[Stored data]
+ + +
(* ===== verification/SweepCrash.v ===== *)
(** * SweepCrash: an interrupted sweep can be repeated

    Every step of the sweep, whatever errors it meets and wherever it stops, leaves
    files whose sweep has the same result. *)

From Stdlib Require Import ZArith Lia.
From Stdlib Require Import Strings.Byte.
From S2P Require Import Prelude Text Record Disk Wal Merge Columns Planner Local FlushLocal FlushCrash Sweep.
Open Scope Z_scope.

(** ** Listings under any script *)

Lemma local_to_flat_map {A B : Type} (D : path -> Prop) (P : A -> Prop) (Q : B -> Prop) (f : A -> io (list B)) l :
  (forall x, P x -> local_to D (Forall Q) (f x)) -> Forall P l -> local_to D (Forall Q) (io_flat_map f l).
Proof.
  intros Hf. induction 1 as [|x l Hx _ IH]; cbn; [by apply local_to_ret|].
  eapply local_to_bind; [by apply Hf|]. intros a Ha. eapply local_to_bind; [exact IH|]. intros b Hb.
  apply local_to_ret. by apply Forall_app.
Qed.

Lemma local_to_listing {A : Type} (D : path -> Prop) (m : io (result IoError (list A))) :
  local D m -> local_to D (Forall (fun _ => True)) (or_empty m).
Proof. intros Hm. apply local_to_any; [intros l; by apply Forall_true|by apply local_or_empty]. Qed.

(** The directories a listing visits. *)
Lemma local_to_dirs (D : path -> Prop) root series : Forall (fun _ => True) series ->
  local_to D (Forall (fun d : path => exists s h, d = [root; s; h]))
    (io_flat_map (fun s => hours ← or_empty (read_subdirs [root; s]);
                           mret ((fun h => [root; s; h]) <$> (hours : list bytes))) series).
Proof.
  intros Hs. eapply local_to_flat_map; [|exact Hs]. intros s _.
  eapply local_to_bind; [apply local_to_listing, local_read_subdirs|]. intros hours _.
  apply local_to_ret. apply Forall_fmap, Forall_true. intros h. by exists s, h.
Qed.

Definition staged_entry (f : path * option (Z * Z * Z)) : Prop :=
  exists s h n, f = ([TMP_DIR; s; h; n], range_of n).

Lemma local_to_staged_files D : local_to D (Forall staged_entry) staged_files.
Proof.
  unfold staged_files. eapply local_to_bind; [apply local_to_listing, local_read_subdirs|]. intros series Hs.
  eapply local_to_bind; [by apply (local_to_dirs D TMP_DIR)|]. intros dirs Hd.
  eapply (local_to_bind _ (Forall staged_entry)).
  - eapply local_to_flat_map; [|exact Hd]. intros d (s & h & ->).
    eapply local_to_bind; [apply local_to_listing, local_read_dir|]. intros names _. apply local_to_ret.
    apply Forall_fmap, Forall_true. intros n. by exists s, h, n.
  - intros l Hl. apply local_to_ret. rewrite Forall_forall in *. intros f Hf. apply Hl. by apply elem_of_sort in Hf.
Qed.

Definition output_entry (f : path * (Z * Z * Z)) : Prop :=
  exists s h n, f.1 = [SERIES_DIR; s; h; n] /\ range_of n = Some f.2.

Lemma local_to_output_files D : local_to D (Forall output_entry) output_files.
Proof.
  unfold output_files. eapply local_to_bind; [apply local_to_listing, local_read_subdirs|]. intros series Hs.
  eapply local_to_bind; [by apply (local_to_dirs D SERIES_DIR)|]. intros dirs Hd.
  eapply (local_to_bind _ (Forall output_entry)).
  - eapply local_to_flat_map; [|exact Hd]. intros d (s & h & ->).
    eapply local_to_bind; [apply local_to_listing, local_read_dir|]. intros names _. apply local_to_ret.
    apply Forall_forall. intros f (n & _ & E)%list_elem_of_omap. exists s, h, n.
    fold (range_of n) in E. destruct (range_of n) as [r|]; [|done]. cbn in E. by injection E as <-.
  - intros l Hl. apply local_to_ret. rewrite Forall_forall in *. intros f Hf. apply Hl. by apply elem_of_sort in Hf.
Qed.

(** ** Steps that do not change the outcome *)

Section crash.
Context (lf : Z) (fs0 : Files).

Definition same_sweep (fs : Files) : Prop := forall p, swept lf fs p = swept lf fs0 p.

(** Files no sweep keeps and no sweep reads. *)
Definition debris (p : path) : Prop :=
  head p = Some RUNS_DIR \/ (exists n, p = [TMP_DIR; n]) \/
  (exists s h n, p = [TMP_DIR; s; h; n] /\ covered lf (range_of n) = false) \/
  (exists s h n r, p = [SERIES_DIR; s; h; n] /\ range_of n = Some r /\ covered lf (range_of n) = false).

Lemma swept_debris fs fs' : keeps debris fs fs' -> forall p, swept lf fs' p = swept lf fs p.
Proof.
  intros Hk p. unfold swept. destruct (decide (head p = Some RUNS_DIR)) as [|Hr]; [done|].
  assert (~ debris p -> fs' !! p = fs !! p) as Hp by apply Hk.
  destruct p as [|d [|s [|h [|n [|x p]]]]];
    try (apply Hp; intros [E|[(? & E)|[(? & ? & ? & E & _)|(? & ? & ? & ? & E & _)]]]; done).
  - case_decide as Ed; [done|]. apply Hp. intros [E|[(? & E)|[(? & ? & ? & E & _)|(? & ? & ? & ? & E & _)]]]; [done|congruence|done|done].
  - case_decide as Ed; [done|]. case_decide as Es.
    + subst d. assert (covered lf (range_of n) = true \/ range_of n = None ->
        fs' !! [SERIES_DIR; s; h; n] = fs !! [SERIES_DIR; s; h; n]) as Hser.
      { intros Hc. apply Hp. intros [E|[(? & E)|[(? & ? & ? & E & _)|(? & ? & ? & r & E & Er & Ec)]]]; [done|done|done|].
        injection E as -> -> ->. destruct Hc as [Hc|Hc]; congruence. }
      destruct (range_of n) as [[[a last_] e]|] eqn:En; [|by apply Hser; right].
      destruct (last_ <=? lf) eqn:El; [|done]. rewrite Hser by (by left).
      rewrite Hk; [done|]. intros [E|[(? & E)|[(? & ? & ? & E & Ec)|(? & ? & ? & ? & E & _)]]]; [done|done| |done].
      injection E as -> -> ->. rewrite En in Ec. cbn in Ec. congruence.
    + apply Hp. intros [E|[(? & E)|[(? & ? & ? & E & _)|(? & ? & ? & ? & E & _)]]]; [done|done|congruence|congruence].
Qed.

Lemma swept_promote s h n c fs : covered lf (range_of n) = true -> fs !! [TMP_DIR; s; h; n] = Some c ->
  forall p, swept lf (<[[SERIES_DIR; s; h; n] := c]> (delete [TMP_DIR; s; h; n] fs)) p = swept lf fs p.
Proof.
  intros Hc Ht p. set (fs' := <[_ := c]> _).
  assert (forall q, q <> [SERIES_DIR; s; h; n] -> q <> [TMP_DIR; s; h; n] -> fs' !! q = fs !! q) as Hk.
  { intros q H1 H2. unfold fs'. by rewrite lookup_insert_ne, lookup_delete_ne. }
  unfold swept. destruct (decide (head p = Some RUNS_DIR)) as [|Hr]; [done|].
  destruct p as [|d [|s' [|h' [|n' [|x p]]]]]; try (by apply Hk).
  - case_decide; [done|]. by apply Hk.
  - case_decide as Ed; [done|]. case_decide as Es; [subst d|apply Hk; congruence].
    destruct (decide ([s'; h'; n'] = [s; h; n])) as [E|Hne].
    + injection E as -> -> ->. destruct (range_of n) as [[[a last_] e]|]; [|done]. cbn in Hc. rewrite Hc, Ht.
      unfold fs'. rewrite lookup_insert_eq. by rewrite lookup_insert_ne, lookup_delete_eq by done.
    + rewrite !Hk by congruence. done.
Qed.

Lemma triple_debris {A : Type} (Q : A -> Prop) (m : io A) : local_to debris Q m ->
  triple same_sweep m same_sweep (fun a fs => same_sweep fs /\ Q a).
Proof.
  intros [Hm HQ] w Hw. assert (same_sweep (files (m w).1)) as Hs.
  { intros p. rewrite <-Hw. by apply swept_debris, local_keeps. }
  split; [done|]. specialize (HQ w). by destruct (m w).2.
Qed.

Lemma triple_debris_unit {A : Type} (m : io A) : local debris m ->
  triple same_sweep m same_sweep (fun _ => same_sweep).
Proof.
  intros Hm. eapply triple_conseq; [apply (triple_debris (fun _ => True)); by apply local_to_any|done|].
  by intros a fs [? _].
Qed.

Lemma triple_promote_covered s h n : covered lf (range_of n) = true ->
  triple same_sweep (promote [TMP_DIR; s; h; n]) same_sweep (fun _ => same_sweep).
Proof.
  intros Hc. unfold promote. rewrite staged_under by (by exists s, h, n). cbn [negb].
  eapply triple_bind; [by idle|]. intros [].
  eapply (triple_bind _ _ (fun _ => same_sweep)).
  { apply triple_try. eapply triple_conseq; [apply (triple_rename same_sweep)|done|]; [done| |].
    - intros fs c Hs Hl p. rewrite <-Hs. by apply swept_promote.
    - intros [[]|e] fs; [|by destruct e; [intros [? _]|..]].
      intros (fs1 & c & Hs & Hl & ->) p. rewrite <-Hs. by apply swept_promote. }
  intros []. do 2 (eapply triple_bind; [by idle|]; intros []). by idle.
Qed.

Lemma triple_sweep_staged f : staged_entry f ->
  triple same_sweep (sweep_staged lf f) same_sweep (fun _ => same_sweep).
Proof.
  intros (s & h & n & ->). unfold sweep_staged. cbn [fst snd].
  assert (covered lf (range_of n) = false ->
    triple same_sweep (try (remove_file [TMP_DIR; s; h; n])) same_sweep (fun _ => same_sweep)) as Hrm.
  { intros Hc. apply triple_debris_unit. local_solve. right. right. left. by exists s, h, n. }
  destruct (range_of n) as [[[a last_] e]|] eqn:En; [|by apply Hrm].
  destruct (last_ <=? lf) eqn:El; [|by apply Hrm]. apply triple_promote_covered. by rewrite En.
Qed.

Lemma triple_sweep : triple same_sweep (sweep_uncommitted lf) same_sweep (fun _ => same_sweep).
Proof.
  unfold sweep_uncommitted. eapply triple_bind.
  { apply triple_debris_unit. eapply local_mono; [|apply local_clear_runs]. by left. }
  intros []. eapply triple_bind; [apply triple_debris, local_to_staged_files|]. intros staged.
  apply (triple_pure _ _ _ _ (Forall staged_entry staged)); [by intros fs [_ ?]|]. intros Hst.
  apply (triple_bind _ _ (fun _ => same_sweep)).
  { eapply triple_conseq; [apply (triple_each same_sweep)|by intros fs [? _]|done]; [done|].
    intros f Hf. apply triple_sweep_staged. rewrite Forall_forall in Hst. by apply Hst. }
  intros []. eapply triple_bind; [apply triple_debris_unit; local_solve|]. intros flat.
  eapply triple_bind.
  { apply triple_debris_unit. apply local_each. intros n _. local_solve. right. left. by exists n. }
  intros []. eapply triple_bind; [apply triple_debris, local_to_output_files|]. intros out.
  apply (triple_pure _ _ _ _ (Forall output_entry out)); [by intros fs [_ ?]|]. intros Ho.
  eapply triple_conseq; [apply triple_debris_unit|by intros fs [? _]|done].
  apply local_each. intros [p [[a last_] e]] Hin. rewrite Forall_forall in Ho.
  destruct (Ho _ Hin) as (s & h & n & Ep & Er). cbn in Ep, Er. destruct (last_ <=? lf) eqn:El; [local_solve|].
  local_solve. right. right. right. exists s, h, n, (a, last_, e). by rewrite Er.
Qed.
End crash.

(** C31: The sweep survives its own interruptions: after any sweep, whatever I/O errors
    it met and wherever it stopped, a sweep that runs to its end leaves exactly the
    files that one uninterrupted sweep of the original directory leaves. *)
Theorem sweep_restartable lf w : exists fs',
  runs (sweep_uncommitted lf) (files w) fs' (Ret tt) /\
  runs (sweep_uncommitted lf) (files (sweep_uncommitted lf w).1) fs' (Ret tt).
Proof.
  destruct (triple_sweep lf (files w) w) as [Hs _]; [by intros p|].
  destruct (runs_sweep lf (files w)) as (fs1 & Hr1 & L1).
  destruct (runs_sweep lf (files (sweep_uncommitted lf w).1)) as (fs2 & Hr2 & L2).
  exists fs1. split; [done|]. enough (fs2 = fs1) as <- by done. apply map_eq. intros p.
  by rewrite L2, L1, Hs.
Qed.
+ + +
Work request » Look above for the line that contains "Lemma triple_sweep : triple". Starting there, transcribe every line exactly until you have copied the line that contains "apply triple_debris_unit. eapply".

Written answer »
Lemma triple_sweep : triple same_sweep (sweep_uncommitted lf) same_sweep (fun _ => same_sweep).
Proof.
  unfold sweep_uncommitted. eapply triple_bind.
  { apply triple_debris_unit. eapply local_mono; [|apply local_clear_runs]. by left. }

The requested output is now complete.